The Air Force has embraced “pitch days” where small businesses pitch their concepts and many walk away with contracts, paid on the spot with a government credit card. These events showed that the Air Force—and Space Force—can cut through bureaucracy and quickly produce results, Roper said.
“We have small businesses working with us now that are building quiet, supersonic airplanes and attempting to build a hypersonic drone,” Roper said. “These are small businesses, but we should just change the word small to agile, they’re not small, they’re agile. And you know, Yoda in “Star Wars” told us not to judge him by his size, and we shouldn’t judge these companies by theirs either. So, pitch days are about providing them a level playing field to get their ideas to us.”

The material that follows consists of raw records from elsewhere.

Lemma speed_controller_standstill :
  Spec.speed_controller 5 0 {| Spec.integral := 0; Spec.previous_error := 0 |}
  = (1, 0, {| Spec.integral := 5; Spec.previous_error := 5 |}).
Proof.
  unfold Spec.speed_controller, Spec.target_acceleration, Spec.saturate,
    Spec.Kp, Spec.Ki, Spec.Kd.
  cbn [Spec.integral Spec.previous_error].
  repeat destruct (Rlt_dec _ _); try lra.
  repeat f_equal; lra.
Qed.

Lemma longitudinal_controller_is_pid_witness :
  _start_control_loop standstill_example = true
  /\ _waypoints standstill_example <> []
  /\ exists c',
       update_controls standstill_example = (Ok tt, c')
       /\ _desired_speed c' = 5
       /\ _set_throttle c' = 1
       /\ _set_brake c' = 0
       /\ speed_state c'
          = {| Spec.integral := 5; Spec.previous_error := 5 |}.
Proof.
  split; [reflexivity|]. split; [discriminate|].
  destruct (longitudinal_controller_is_pid standstill_example)
    as (c' & Hu & (w & Hw & Hd) & Hpid); [reflexivity | discriminate |].
  exists c'. split; [exact Hu|].
  apply spec_path_speed in Hw. rewrite Hw in Hd. rewrite Hd in Hpid.
  change (speed_state standstill_example)
    with {| Spec.integral := 0; Spec.previous_error := 0 |} in Hpid.
  change (_current_speed standstill_example) with 0 in Hpid.
  rewrite speed_controller_standstill in Hpid.
  injection Hpid as Ht Hb Hi He.
  repeat split; try assumption.
  unfold speed_state. rewrite Hi, He. reflexivity.
Defined.

(** ** Throttle and brake *)

Lemma speed_controller_cruise :
  Spec.speed_controller 5 5 {| Spec.integral := 0; Spec.previous_error := 0 |}
  = (0, 0, {| Spec.integral := 0; Spec.previous_error := 0 |}).
Proof.
  unfold Spec.speed_controller, Spec.target_acceleration, Spec.saturate,
    Spec.Kp, Spec.Ki, Spec.Kd.
  cbn [Spec.integral Spec.previous_error].
  repeat destruct (Rlt_dec _ _); try lra.
  repeat f_equal; lra.
Qed.

(** C10 as stated fails: in the cycle of [cruise_example] the error, the
    integral and the derivative are 0, so the target acceleration is 0 and
    the command has throttle 0 and brake 0. *)
Lemma throttle_and_brake_both_zero :
  exists c',
    update_controls cruise_example = (Ok tt, c')
    /\ ~ exactly_one_nonzero (_set_throttle c') (_set_brake c').
Proof.
  destruct (update_controls_active cruise_example)
    as (w & steer & Hw & _ & Hu); [reflexivity | discriminate |].
  pose proof (active_state_outputs cruise_example (wp_v w) steer) as Ho.
  cbv zeta in Ho.
  remember (active_state cruise_example (wp_v w) steer) as c' eqn:Ec.
  clear Ec. exists c'. split; [exact Hu|].
  rewrite (spec_path_speed _ _ Hw) in Ho.
  change (speed_state cruise_example)
    with {| Spec.integral := 0; Spec.previous_error := 0 |} in Ho.
  change (_current_speed cruise_example) with 5 in Ho.
  rewrite speed_controller_cruise in Ho.
  injection Ho as Ht Hb _ _. rewrite Ht, Hb.
  intros [[H _] | [_ H]]; apply H; reflexivity.
Qed.

Lemma speed_controller_sign (ds v : R) (st : Spec.SpeedState) :
  let target := Spec.target_acceleration ds v st in
  let '(throttle, brake, _) := Spec.speed_controller ds v st in
  (throttle = 0 \/ brake = 0)
  /\ (0 < target -> 0 < throttle /\ brake = 0)
  /\ (target < 0 -> throttle = 0 /\ 0 < brake)
  /\ (target = 0 -> throttle = 0 /\ brake = 0).
Proof.
  cbv zeta. unfold Spec.speed_controller.
  generalize (Spec.target_acceleration ds v st). intros t.
  unfold Spec.saturate.
  destruct (Rlt_dec t 0) as [Hneg | Hpos].
  - pose proof (Rabs_left t Hneg) as Ha. rewrite Ha.
    repeat destruct (Rlt_dec _ _); repeat split; intros; try lra; auto.
  - repeat destruct (Rlt_dec _ _); repeat split; intros; try lra; auto.
Qed.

Among the innovations fueled by Roper’s “Agility Prime:” small, lightweight “flying cars.” With the U.S. having failed to capitalize on its early lead in drone technology, with China instead becoming the global commercial leader for small, off-the-shelf drones. The Air Force launched Agility Prime in April expressly to encourage the development of comparatively low-cost “flying cars” to carry up to eight people at 100 mph or faster, at least 100 miles. Roper’s aim is to have a small fleet of these micro aircraft by 2023. The Air Force’s instigation could spur a whole new industry, he said, “There is a path for the military market to accelerate domestic use.”
What’s Next
Might Roper’s changes last? Time will tell, but he is hopeful.
“Most of what we need are long-term changes that have to be started in the near-term, and my hope is that for efforts that I think are important are that … they’ll be checked by the incoming administration,” he said. “Do they think they’re the right efforts? Do they think these are the things the military will need to be competitive long-term? And then look at the fruits that have been borne, given the time that they’ve had to mature,” said Roper.
NGAD’s success in flying a demonstrator within a few short years proves he’s on the right track, Roper argues. “And when can you stay that of another program in recent department history?” he asked. Likewise, in just three years, AFWERX has helped attract $4 billion in private venture capital investment to firms it’s contracted. That demonstrates the programs have value.
ABMS could face the steepest hurdles, though Roper argues that having only been going “in earnest” for a year and a half, “we finally created cloud-enabled, AI kill chains that are able to make decisions that would take us tens of minutes today operationally,” he said. That should convince skeptics.
“When I came into this job, we couldn’t even code in the Air Force,” he said. Today, air operations centers have their own software to improve operations, and there are native Air Force coding efforts, such as Kessel Run, to create apps, and Kobayashi Maru, focused on space operations.
Roper isn’t sure what’s next for him. He spent the past four years coming into the office every day to “help the military compete against China,” he said. He learned a lot in the process.
“The Air Force really can change,” Roper said. “I’ve taken back a lot of the things I thought about doing with innovation in a big bureaucracy. You can do it; it just is harder because there are more layers. And it’s hard to message through those layers. And it’s harder to build excitement and energy through them, because there are dampeners in the system. But, if you’re willing to put in the calories to create the energy, the same processes that work at the small organizations work in big ones.”
Indeed, the Air Force has already turned a major corner, Roper asserted. “I’ve seen it, in just the time I’ve been here, transcend its identity [from] being fighters … to innovation,” he said. “And there couldn’t be a better pivot, given the competition that we face.”